Growing national divisions, combined with increasingly complex conflicts, pose a formidable challenge to peacekeeping and the maintenance of security, Jean-Pierre Lacroix told ambassadors in the Security Council chamber.
No ‘magic wand’
“Peacekeeping is not a magic wand to help a country return to stability, but with the support of a unified international community, political processes and peace agreements have been implemented,” Mr. Lacroix said.
Mr. Lacroix emphasized that UN peacekeeping operations continue to play a crucial role in protecting civilians caught in the crossfire.
“Even where political solutions to conflicts seem distant, peacekeepers continue to protect the lives of hundreds and thousands of civilians in countries and regions in which we are deployed,” he said.
Peacekeepers also keep civilians out of harm’s way by preserving ceasefires and preventing further fighting, and their presence serves as a vital deterrent, he added.
Mr. Lacroix also highlighted threats against UN ‘blue helmets’, noting that 18 peacekeepers had been killed by malicious acts since last September.
“The death of one peacekeeper is always one too many”, he said.
Women, peace and security agenda
Advancing the women, peace, and security agenda remains a core priority in UN peacekeeping, Mr. Lacroix said, stressing the need to involve more women in political processes to forge a sustainable peace.
He cited the example of the MONUSCO mission in the Democratic Republic of the Congo (DRC) who’s active support for women’s participation in the so-called Nairobi process, led to significant representation in consultations between the Government and armed groups.
Efforts to achieve gender parity within peacekeeping are also underway, with women constituting 25.6 percent of individual uniformed personnel as of May. Currently, 38 per cent of heads and 33 per cent of deputy heads of civilian-led peacekeeping operations are women, Mr. Lacroix added.
He reiterated his call for Member States to remove barriers at the national level and increase the participation of women in peacekeeping.
Use of technology
He went on to emphasize the role of technology and data in the future of peacekeeping, noting the ongoing implementation of the Strategy for the Digital Transformation of UN Peacekeeping.
“While we have made progress toward tech-savvy, data-informed peacekeeping forces, further investments in data capabilities among personnel is required to ensure that data can be effectively leveraged for effective decision-making,” he said.
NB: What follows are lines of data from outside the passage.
(* ===== verification/Utils.v ===== *)
(** * pkg/utils: conversions from strings and slices of interfaces *)
From S2P Require Import Prelude Strconv.

(** ** string.go

    [FromString] at each type it is used with: the empty string, [null] and
    [<nil>] are the zero value, a nil pointer at a pointer type. *)
Definition isEmptyString (s : string) : bool :=
  String.eqb s "" || String.eqb s "null" || String.eqb s "<nil>".

Definition FromString_string (s : string) : string := if isEmptyString s then "" else s.
Definition FromString_string_ptr (s : string) : option string := if isEmptyString s then None else Some s.

(** int, int8, ..., int64, by width. *)
Definition FromString_signed (w : Z) (s : string) : Z + NumError :=
  if isEmptyString s then inl 0 else ParseInt s w.
Definition FromString_signed_ptr (w : Z) (s : string) : option Z + NumError :=
  if isEmptyString s then inl None
  else match ParseInt s w with inl z => inl (Some z) | inr e => inr e end.

(** uint, uint8, ..., uint64, by width. *)
Definition FromString_unsigned (w : Z) (s : string) : Z + NumError :=
  if isEmptyString s then inl 0 else ParseUint s w.
Definition FromString_unsigned_ptr (w : Z) (s : string) : option Z + NumError :=
  if isEmptyString s then inl None
  else match ParseUint s w with inl z => inl (Some z) | inr e => inr e end.

Definition FromString_bool (s : string) : option bool :=
  if isEmptyString s then Some false else ParseBool s.
Definition FromString_bool_ptr (s : string) : option (option bool) :=
  if isEmptyString s then Some None else match ParseBool s with Some b => Some (Some b) | None => None end.

(** [FromStringOrEmpty] at an integer type. *)
Definition FromStringOrEmpty (r : Z + NumError) : Z := match r with inl z => z | inr _ => 0 end.

(** ** lo.go

    A type assertion of an interface value is an option; [TypeAssertFrom]
    keeps the values that implement the interface, in order. *)
Definition TypeAssertFrom {F T} (assert : F -> option T) (items : list F) : list T :=
  omap id (map assert items).

Definition Clone {A} (collection : list A) : list A := map (fun item => item) collection.

Lemma Clone_id {A} (l : list A) : Clone l = l.
Proof. unfold Clone. apply map_id. Qed.

Lemma TypeAssertFrom_omap {F T} (assert : F -> option T) items :
  TypeAssertFrom assert items = omap assert items.
Proof. unfold TypeAssertFrom. induction items as [|f l IH]; [done|].
  simpl. destruct (assert f); simpl; [f_equal|]; apply IH. Qed.

Lemma TypeAssertFrom_cons {F T} (assert : F -> option T) f l :
  TypeAssertFrom assert (f :: l) =
  match assert f with Some y => y :: TypeAssertFrom assert l | None => TypeAssertFrom assert l end.
Proof. done. Qed.

Lemma TypeAssertFrom_app {F T} (assert : F -> option T) l k :
  TypeAssertFrom assert (l ++ k) = TypeAssertFrom assert l ++ TypeAssertFrom assert k.
Proof. unfold TypeAssertFrom. by rewrite map_app, omap_app. Qed.

Lemma TypeAssertFrom_rev {F T} (assert : F -> option T) l :
  TypeAssertFrom assert (rev l) = rev (TypeAssertFrom assert l).
Proof.
  induction l as [|f l IH]; [done|]. simpl rev. rewrite TypeAssertFrom_app, IH.
  change (TypeAssertFrom assert (f :: l)) with (match assert f with Some y => y :: TypeAssertFrom assert l | None => TypeAssertFrom assert l end).
  unfold TypeAssertFrom at 2. simpl. by destruct (assert f); simpl; rewrite ?app_nil_r.
Qed.

(** ** Decimal texts at the integer types *)
Lemma Itoa_head z : exists c t, Itoa z = String c t /\ (digit c <> None \/ c = "-"%char).
Proof.
  destruct (Z.lt_ge_cases z 0) as [Hneg|Hpos].
  - exists "-"%char, (Itoa (- z)). split; [|by right]. rewrite <- Itoa_neg by lia. f_equal. lia.
  - destruct (Itoa z) as [|c t] eqn:E.
    + rewrite Itoa_nonneg in E by done. case_decide; [done|].
      destruct (pretty_N_go_cons (Z.to_N z) "") as (? & ? & ?); [lia|]. congruence.
    + exists c, t. split; [done|]. left. intros Hc.
      pose proof (Itoa_digits z c Hpos Hc) as H. rewrite E in H. simpl in H. by rewrite Ascii.eqb_refl in H.
Qed.

Lemma isEmptyString_Itoa z : isEmptyString (Itoa z) = false.
Proof.
  destruct (Itoa_head z) as (c & t & -> & Hc). unfold isEmptyString.
  repeat rewrite orb_false_iff. repeat split; apply String.eqb_neq; intros [= -> ->];
    destruct Hc as [Hc|Hc]; (by apply Hc) || done.
Qed.

(** [FromString] at a signed integer type of any width reads the decimal
    text of an integer as that integer exactly when it fits the type, and
    reports a range error otherwise. *)
Theorem FromString_signed_exact w z :
  0 < w -> FromString_signed w (Itoa z) = if decide (in_s w z) then inl z else inr ErrRange.
Proof. intros Hw. unfold FromString_signed. rewrite isEmptyString_Itoa. by apply ParseInt_Itoa. Qed.

Lemma FromString_signed_exact_witness : FromString_signed 8 (Itoa 128) = inr ErrRange.
Proof. apply (FromString_signed_exact 8 128). reflexivity. Defined.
Addressing the importance of strategic communication, Mr. Lacroix emphasized its role in managing expectations among host governments and populations.
He noted that several missions are conducting regular perception surveys to better understand local attitudes and expectations.
He also emphasized the need to combat misinformation and disinformation, citing an example where a false online story was quickly debunked by the peacekeeping mission in Mali (MINUSCA).
He stressed the importance of having the right skills at all levels to push back against the scourge.
Mr. Lacroix said that the UN continues to take all necessary measures to address allegations of all forms of misconduct, both past and present.
“Ending impunity for all forms of misconduct remains a central goal and we have taken drastic measures in the case of serious allegations, including through repatriation of units where needed,” he said.
He called on governments to ensure preventive measures, enforce zero-tolerance of all misconduct, and, most importantly, uphold the rights and dignity of victims.